8. process as claimed in claim 1, wherein, described first adhesive, described second adhesive or both all comprise with The particulate of the particle size distribution of the D50 value less than about 300 microns.

9. process as claimed in claim 8, wherein, described first adhesive, described second adhesive or both all comprise with The particulate of the particle size distribution of the D50 value from about 150 microns to about 300 microns.

10. process as claimed in claim 1, wherein, described first adhesive, described second adhesive or both all comprise with The particulate of the particle size distribution of the D50 value from about 20 microns to about 50 microns.

11. processes as claimed in claim 1, wherein, described poly-（Methyl）Acrylate is poly-（Methyl methacrylate）.

12. processes as claimed in claim 1, wherein, the phosphor of described additive Mn is K₂SiF₆:Mn⁴⁺.

13. 1 kinds of LED illumination device, comprise the composite coating being arranged on the surface of LED chip, and described composite coating comprises：

First composite bed, the phosphor of the additive Mn of contained I and the first adhesive,

A_x[MF_y]：Mn⁴⁺……（I）

Wherein, A is Li, Na, K, Rb, Cs, NR4 or a combination thereof；M be Si, Ge, Sn, Ti, Zr, Al, Ga, In, Sc, Hf, Y, La, Nb, Ta, Bi, Gd or a combination thereof；R is H, low alkyl group or a combination thereof；X is [MF_y] absolute value of electric charge of ion；And y is 5th, 6 or 7；And

Second composite bed, comprises the second phosphor component and the second adhesive,

Wherein, described first adhesive, described second adhesive or both all comprise to gather（Methyl）Acrylate.

14. LED illumination device as claimed in claim 13, wherein, the phosphor of described additive Mn is K₂SiF₆:Mn⁴⁺.

15. LED illumination device as claimed in claim 13, wherein, described poly-（Methyl）Acrylate is poly-（Methacrylic acid Methyl esters）.
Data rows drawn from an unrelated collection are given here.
Lemma objects_frame_dom {A} (K : relation A) l o o' x :
  objects_frame K l o o' -> is_Some (o !! x) -> is_Some (o' !! x).
Proof.
  intros H [a Ha]. specialize (H x). case_bool_decide; [|by rewrite H].
  rewrite Ha in H. inversion H; subst. by eexists.
Qed.

Lemma heap_frame_refl m hp : heap_frame m hp hp.
Proof. split; apply objects_frame_refl; apply _. Qed.

Lemma heap_frame_trans m x y z : heap_frame m x y -> heap_frame m y z -> heap_frame m x z.
Proof. intros [A1 A2 A3] [B1 B2 B3]. split; eapply objects_frame_trans; eauto; apply _. Qed.

Lemma refs_ok_frame m m' hp hp' : heap_frame m hp hp' -> refs_ok hp m' -> refs_ok hp' m'.
Proof. intros [H1 H2 H3] (R1 & R2 & R3). split_and!; intros; eapply objects_frame_dom; eauto. Qed.

(** The state a mutation leaves: a new generator state and a new heap. *)
Definition mutated (p : Peer) (r : RNG) (hp : Heap) : Peer := set_heap hp (set_rng r p).

Lemma draw_step {A B} (f : RNG -> A * RNG) (k : A -> StM Peer B) p r hp :
  exists r', (draw f ≫= k) (mutated p r hp) = k (f r).1 (mutated p r' hp).
Proof. unfold mbind, StM_bind, draw. cbn. destruct (f r) as [a r']. by exists r'. Qed.

Lemma mutated_id p : mutated p (rng p) (heap p) = p.
Proof. by destruct p. Qed.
16. LED illumination device as claimed in claim 13, wherein, the phosphor of described additive Mn comprises to have with from greatly The particle population of the particle size distribution of the D50 value in the scope of about 20 microns to about 50 microns.
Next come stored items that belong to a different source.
Lemma represents_Shift t q tx :
  represents t q -> Peek t = Some tx ->
  exists t', Shift Sender t = Ok t' /\ t_baseFee t' = t_baseFee t /\
    represents t' (after (t_baseFee t) AShift (Sender tx) q).
Proof.
  intros R Hpeek. pose proof (represents_Pop t q tx R Hpeek) as Hpop.
  unfold Shift, after, index. unfold Peek in Hpeek. destruct (heads t) as [|w hs] eqn:E; [done|].
  injection Hpeek as <-. assert (w ∈ heads t) as Hw by (rewrite E; by left). cbn.
  pose proof (rep_queue t q R w Hw) as Hq. rewrite Hq.
  destruct (t_txs t !! Sender (wtx w)) as [[|next rest]|] eqn:Et; cbn; try done.
  destruct (NewTxWithMinerFee next (t_baseFee t)) as [w'|e|p] eqn:Ew.
  2-3: destruct (payable (t_baseFee t) next) eqn:Ep; [|done];
    by rewrite (proj2 (NewTxWithMinerFee_Ok _ _ _) (conj Ep eq_refl)) in Ew.
  pose proof Ew as [-> Hw']%NewTxWithMinerFee_Ok.
  assert (wtx w' = next) as Hn by (by rewrite Hw').
  assert (Sender next = Sender (wtx w)) as Hs.
  { pose proof (rep_rest t q R _ _ Hq) as Hr. rewrite ?Et in Hr. cbn in Hr.
    apply Forall_cons in Hr as [_ Hr]. by apply Forall_cons in Hr as [? _]. }
  set (hs' := Fix Less (w' :: hs) 0).
  assert (hs' ≡ₚ w' :: hs) as Hp by apply Fix_root_Permutation.
  pose proof (rep_senders t q R) as Hnd. rewrite E, fmap_cons in Hnd. apply NoDup_cons in Hnd as [Hnew Hnd].
  assert (forall x, x ∈ hs -> Sender (wtx x) <> Sender (wtx w)) as Hother.
  { intros x Hx Ha. apply Hnew. rewrite <- Ha. by apply (list_elem_of_fmap_2 (fun w => Sender (wtx w))). }
  eexists. split; [done|]. split; [done|]. split; cbn.
  - fold hs'. rewrite (Permutation_length Hp). cbn [length]. pose proof (rep_heap t q R) as Hh. rewrite E in Hh.
    exact (Fix_root_heap Less (w :: hs) w' Hh).
  - intros x Hx. fold hs' in Hx. rewrite Hp in Hx. apply elem_of_cons in Hx as [->|Hx]; [by rewrite Hn|].
    apply (rep_wrapped t q R). rewrite E. by right.
  - fold hs'. rewrite Hp, fmap_cons, Hn, Hs. by constructor.
  - intros x Hx. fold hs' in Hx. rewrite Hp in Hx. apply elem_of_cons in Hx as [->|Hx].
    + rewrite Hn, Hs, !lookup_insert_eq. done.
    + rewrite !lookup_insert_ne by (symmetry; by apply Hother). apply (rep_queue t q R). rewrite E. by right.
  - intros a l Ha. fold hs'. destruct (decide (a = Sender (wtx w))) as [->|Hne].
    + exists w'. rewrite Hp, Hn. split; [by left|done].
    + rewrite lookup_insert_ne in Ha by done. destruct (rep_dom t q R _ _ Ha) as (x & Hx & Hxs).
      exists x. split; [|done]. rewrite Hp. rewrite E in Hx. apply elem_of_cons in Hx as [->|Hx]; [by subst|by right].
  - intros a l Ha. destruct (decide (a = Sender (wtx w))) as [->|Hne].
    + rewrite lookup_insert_eq in Ha. injection Ha as <-. pose proof (rep_rest t q R _ _ Hq) as Hr.
      rewrite ?Et in Hr. by apply Forall_cons in Hr as [_ Hr].
    + rewrite lookup_insert_ne in Ha by done. by apply (rep_rest t q R).
Qed.

Lemma represents_perform t q a tx :
  represents t q -> Peek t = Some tx ->
  exists t', perform Sender a t = Ok t' /\ t_baseFee t' = t_baseFee t /\
    represents t' (after (t_baseFee t) a (Sender tx) q).
Proof. destruct a; [apply represents_Shift|apply represents_Pop]. Qed.

(** Any sequence of actions goes through, and shows what the queue would. *)
Lemma represents_serve acts t q :
  represents t q ->
  exists outs t' q', serve Sender acts t = Ok (outs, t') /\ t_baseFee t' = t_baseFee t /\
    served (t_baseFee t) q acts outs q' /\ represents t' q'.
Proof.
  revert t q. induction acts as [|a acts IH]; intros t q R; cbn.
  { exists [], t, q. split_and!; try done. constructor. }
  pose proof (represents_Peek t q R) as Hp. destruct (Peek t) as [tx|] eqn:E.
  - destruct (represents_perform t q a tx R E) as (t1 & -> & Hb1 & R1).
    destruct (IH t1 _ R1) as (outs & t2 & q2 & Hs & Hb2 & Hd & R2). cbn. rewrite Hs.
    exists (tx :: outs), t2, q2. rewrite Hb1 in Hd, Hb2. split_and!; try done. by econstructor.
  - subst q. exists [], t, ∅. split_and!; try done. constructor.
Qed.

(** The head made of an admitted entry. *)
Definition head_of (baseFee : option Z) (w : TxWithMinerFee) (e : Address * list Tx) : Prop :=
  exists tx rest, e.2 = tx :: rest /\ wtx w = tx /\ NewTxWithMinerFee tx baseFee = Ok w /\ Sender tx = e.1.

Lemma admitted_head bf a tx rest :
  if admitted Sender bf (a, tx :: rest)
  then exists w, NewTxWithMinerFee tx bf = Ok w /\ wtx w = tx /\ Sender tx = a
  else forall w, NewTxWithMinerFee tx bf = Ok w -> Sender tx <> a.
Proof.
  unfold admitted. cbn. case_bool_decide as Hs; cbn; [|done]. destruct (payable bf tx) eqn:Ep.
  - eexists. split; [by apply NewTxWithMinerFee_Ok|done].
  - intros w [Hp _]%NewTxWithMinerFee_Ok. congruence.
Qed.

Lemma heads_loop_spec entries bf hs txs :
  NoDup entries.*1 -> Forall (fun e => e.2 <> []) entries ->
  let adm := filter (fun e => admitted Sender bf e = true) entries in
  exists hs' txs', heads_loop Sender entries bf hs txs = Ok (hs ++ hs', txs') /\
    Forall2 (head_of bf) hs' adm /\
    (forall e, e ∈ adm -> txs' !! e.1 = Some (drop 1 e.2)) /\
    (forall a, a ∉ entries.*1 -> txs' !! a = txs !! a).
Proof.
  revert hs txs. induction entries as [|[a l] entries IH]; intros hs txs Hnd Hne; cbn zeta.
  { exists [], txs. rewrite app_nil_r. split_and!; [done|constructor|intros e []%elem_of_nil|done]. }
  apply NoDup_cons in Hnd as [Hnew Hnd]. apply Forall_cons in Hne as [Hl Hne].
  destruct l as [|tx rest]; [done|]. cbn [heads_loop]. unfold index. cbn [lookup list_lookup mbind outcome_bind].
  pose proof (admitted_head bf a tx rest) as Ha. rewrite filter_cons.
  destruct (admitted Sender bf (a, tx :: rest)) eqn:E; cbn [decide].
  - rewrite decide_True by done. destruct Ha as (w & Hw & Ht & Hs). rewrite Hw, bool_decide_true by done.
    destruct (IH (hs ++ [w]) (<[a := drop 1 (tx :: rest)]> txs) Hnd Hne) as (hs' & txs' & -> & Hh & Hin & Hout).
    exists (w :: hs'), txs'. rewrite <- (assoc_L (++)). split_and!; [done| | |].
    + constructor; [|done]. by exists tx, rest.
    + intros e [->|He]%elem_of_cons; [|by apply Hin]. cbn [fst snd]. by rewrite Hout, lookup_insert_eq.
    + intros b Hb. cbn in Hb. apply not_elem_of_cons in Hb as [Hb Hb']. by rewrite Hout, lookup_insert_ne.
  - rewrite decide_False by congruence.
    assert (match NewTxWithMinerFee tx bf with
            | Ok wrapped =>
                if bool_decide (Sender tx = a)
                then heads_loop Sender entries bf (hs ++ [wrapped]) (<[a := drop 1 (tx :: rest)]> txs)
                else heads_loop Sender entries bf hs (delete a txs)
            | _ => heads_loop Sender entries bf hs (delete a txs)
            end = heads_loop Sender entries bf hs (delete a txs)) as ->.
    { destruct (NewTxWithMinerFee tx bf) as [w| |] eqn:Ew; [|done..]. by rewrite bool_decide_false by (by apply (Ha w)). }
    destruct (IH hs (delete a txs) Hnd Hne) as (hs' & txs' & -> & Hh & Hin & Hout).
    exists hs', txs'. split_and!; [done..|].
    intros b Hb. cbn in Hb. apply not_elem_of_cons in Hb as [Hb Hb']. by rewrite Hout, lookup_delete_ne.
Qed.

(** The entries of a map from accounts to their own transactions. *)
Definition by_account (entries : list (Address * list Tx)) : Prop :=
  NoDup entries.*1 /\
  Forall (fun e => e.2 <> [] /\ Forall (fun tx => Sender tx = e.1) e.2) entries.

Lemma NoDup_filter_fst (P : Address * list Tx -> Prop) `{!forall e, Decision (P e)} entries :
  NoDup entries.*1 -> NoDup (filter P entries).*1.
Proof. intros Hnd. by eapply sublist_NoDup, fmap_sublist, sublist_filter. Qed.

Lemma represents_New entries bf :
  by_account entries ->
  exists t, NewTransactionsByPriceAndNonce Sender entries bf = Ok t /\ t_baseFee t = bf /\
    represents t (start Sender entries bf).
Proof.
  intros [Hnd Hown]. unfold NewTransactionsByPriceAndNonce.
  destruct (heads_loop_spec entries bf [] (list_to_map entries) Hnd) as (hs & txs & -> & Hh & Hin & _).
  { eapply Forall_impl; [exact Hown|]. by intros e [? _]. }
  eexists. split; [done|]. split; [done|]. unfold start.
  set (adm := filter _ entries) in *.
  assert (NoDup adm.*1) as Hadm by (by apply NoDup_filter_fst).
  assert ((fun w => Sender (wtx w)) <$> hs = adm.*1) as Hkeys.
  { clear -Hh. induction Hh as [|w e hs adm (tx & rest & _ & Ht & _ & Hs) _ IH]; [done|].
    rewrite !fmap_cons, <- IH. by rewrite Ht, Hs. }
  assert (Init Less hs ≡ₚ hs) as Hp by apply Init_Permutation.
  assert (forall w, w ∈ Init Less hs -> exists e, e ∈ adm /\ head_of bf w e) as Hof.
  { intros w Hw. rewrite Hp in Hw. by apply (Forall2_elem_of_l _ _ _ _ Hh). }
  assert (forall a l, (list_to_map adm : Queue) !! a = Some l -> (a, l) ∈ adm) as Hel
    by (intros a l; apply elem_of_list_to_map_2).
  split; cbn [heads t_baseFee t_txs app].
  - rewrite (Permutation_length Hp). apply Init_heap, _.
  - intros w (e & _ & tx & rest & _ & Ht & Hw & _)%Hof. by rewrite Ht.
  - by rewrite Hp, Hkeys.
  - intros w ([a l] & He & tx & rest & Hl & Hw & _ & Hs)%Hof. cbn in Hl, Hs. subst l.
    pose proof (Hin _ He) as Ht. cbn in Ht. rewrite Hw, Hs, Ht. by apply elem_of_list_to_map_1.
  - intros a l Ha%Hel. destruct (Forall2_elem_of_r _ _ _ _ Hh Ha) as (w & Hw & tx & rest & _ & Ht & _ & Hs).
    exists w. rewrite Hp. split; [done|by rewrite Ht].
  - intros a l Ha%Hel. apply list_elem_of_filter in Ha as [_ Ha].
    rewrite Forall_forall in Hown. by destruct (Hown _ Ha).
Qed.

(** What the queue has left of an account. *)
Definition avail (q : Queue) (a : Address) : list Tx := default [] (q !! a).

Definition owned (q : Queue) : Prop := forall a, Forall (fun tx => Sender tx = a) (avail q a).

Lemma avail_after bf act acc q tx rest a :
  q !! acc = Some (tx :: rest) ->
  if decide (a = acc) then avail (after bf act acc q) a `prefix_of` rest
  else avail (after bf act acc q) a = avail q a.
Proof.
  intros Hr. unfold avail, after. rewrite Hr. case_decide as Ha; [subst a|];
    destruct act, rest as [|next rest]; try case_match;
    rewrite ?lookup_delete_eq, ?lookup_insert_eq, ?lookup_delete_ne, ?lookup_insert_ne by congruence;
    done || apply prefix_nil.
Qed.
17. LED illumination device as claimed in claim 13, wherein, the composite fluoride of the described additive Mn of Formulas I comprises to have Particle population with the particle size distribution of the D50 value in the scope from about 10 microns to about 30 microns.

18. LED illumination device as claimed in claim 13, wherein, described first composite bed is arranged at the institute of described LED chip State on surface, and, described second composite bed is arranged on the surface relative with described LED chip of described first composite bed.

19. LED illumination device as claimed in claim 13, wherein, described second composite bed is arranged at the institute of described LED chip State on surface, and, described first composite bed is arranged on the surface relative with described LED chip of described second composite bed.

20. LED illumination device as claimed in claim 13, wherein, described first composite bed has at the manganese across its thickness dense The classification composition of change in degree.